Nilto Maciel
Jornal de domingo
Escondido atrás
do jornal, o professor Luiz Vaz passava o domingo. E catava pedras
preciosas, por puro deleite. Ou para exibi-las a seus alunos.
Fora-se o tempo
de Virgílio, Camões, Bilac. Agora só queria os novos poetas. Nada de
vertitur interea coelum*.
Olhos enfiados
no chão da folha, Vaz sonhava. Nunca o chamariam velho. Antes, o
eterno jovem. O mestre da língua viva. Polêmico, moderno,
brasileiríssimo.
Súbita emoção.
Arregalou os olhos. Um poema de Noto de Sissa! Leu o título. Uma
beleza! O primeiro verso.

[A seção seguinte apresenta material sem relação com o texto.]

(** The clock passes the accessed first frame and takes the second. *)
Lemma pra_alloc_policy_witness :
  exists s', pra_alloc_page one_page 3 (two_tasks 0, (mutex_init "pra_lock", (two_frames PRA_CLOCK, {[8192; 12288]})))
             = Ret 4096 s' /\ vaddr <$> frames (fst (snd (snd s'))) = [8192; 4096].
Proof.
  destruct (pra_alloc_policy one_page 3 (two_tasks 0) (mutex_init "pra_lock") (two_frames PRA_CLOCK) {[8192; 12288]}
    (proj1 (two_frames_wf PRA_CLOCK)) (proj2 (two_frames_wf PRA_CLOCK)) ltac:(simpl; lia) (conj eq_refl eq_refl))
    as (v & x & c1 & Hx & (passed & -> & Hpass & Hch) & Heq).
  assert (v = 1%nat) as ->.
  { destruct Hch as [[_ (y & Hy & Ha)]|[Hall _]].
    - destruct v as [|[|v]]; simpl in Hy; [|reflexivity|discriminate Hy]. injection Hy as <-. discriminate Ha.
    - exfalso. eapply (Hpass 1%nat); [reflexivity| |reflexivity]. apply Hall. simpl. lia. }
  simpl in Hx. injection Hx as <-. eexists. split; [exact Heq|]. vm_compute. by destruct (passed 0%nat).
Defined.

Lemma pra_pages_distinct_witness :
  let Inv := fun d => pra_wf (fst d) /\ refs_ok (fst d) /\ (length (frames (fst d)) < 3)%nat /\ pages_ok id d in
  always (data_ok Inv) (fun s => ready 0 s /\ data_ok Inv s) (fun _ => data_ok (pages_ok id))
    (pra_free_page one_page 8192 (two_tasks 0, (mutex_init "pra_lock", (two_frames PRA_NFU, {[8192; 12288]})))).
Proof.
  refine (proj1 (proj2 (pra_pages_distinct one_page id one_page_laws 3 0 8192 ltac:(lia) _ _))).
  split; [apply ready_two|]. split; [apply two_frames_wf|]. split; [apply two_frames_wf|].
  split; [simpl; lia|]. apply two_frames_pages.
Defined.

Um primor!
Com
sofreguidão, percorreu todo o poema. Voltou ao título, ao primeiro
verso. Releu tudo, cheio de entusiasmo.
***
Na sala de
aula, Luiz Vaz freou sua emoção. E amarrou a rubra língua no céu da
boca. Queria um comentário escrito de cada aluno ao poema que
copiava no quadro-de-giz.
***
Riu na cara dos
alunos. Não aprendiam nada. Pareciam idiotas. Especialmente a
"crítica" feita por Oton.
– Uma
barbaridade!
E se pôs a
falar os versos de Noto de Sissa. Pequena obra-prima da poesia
épica.
A maioria dos
jovens abriu a boca e queda ficou. Um, porém, não concordou com a
análise do mestre. E defendeu com língua e dentes sua opinião.
Irritado com a
presunção de Oton, o professor tratou de humilhá-lo. Não passava de
um aluno, um fedelho. Longe ainda se achava de atingir os primeiros
degraus do saber. Enquanto ele, Luiz Vaz, já alcançara o ápice da
cultura literária. Ora, exercia a crítica e a cátedra há trinta
anos. Escrevia para revistas estrangeiras. Correspondia-se com
pessoas do tamanho de Barthes, Foucault, Jakobson.
Oton de Assis
nada mais falou. Na verdade, não podia se comparar àquele homem.
E continuou
anônimo entre os colegas. Seu lirismo, porém, ainda germinaria
páginas tão belas como as publicadas no jornal daquele domingo.
* Entretanto o
céu gira. Virgílio, Eneida, Livro II; 250.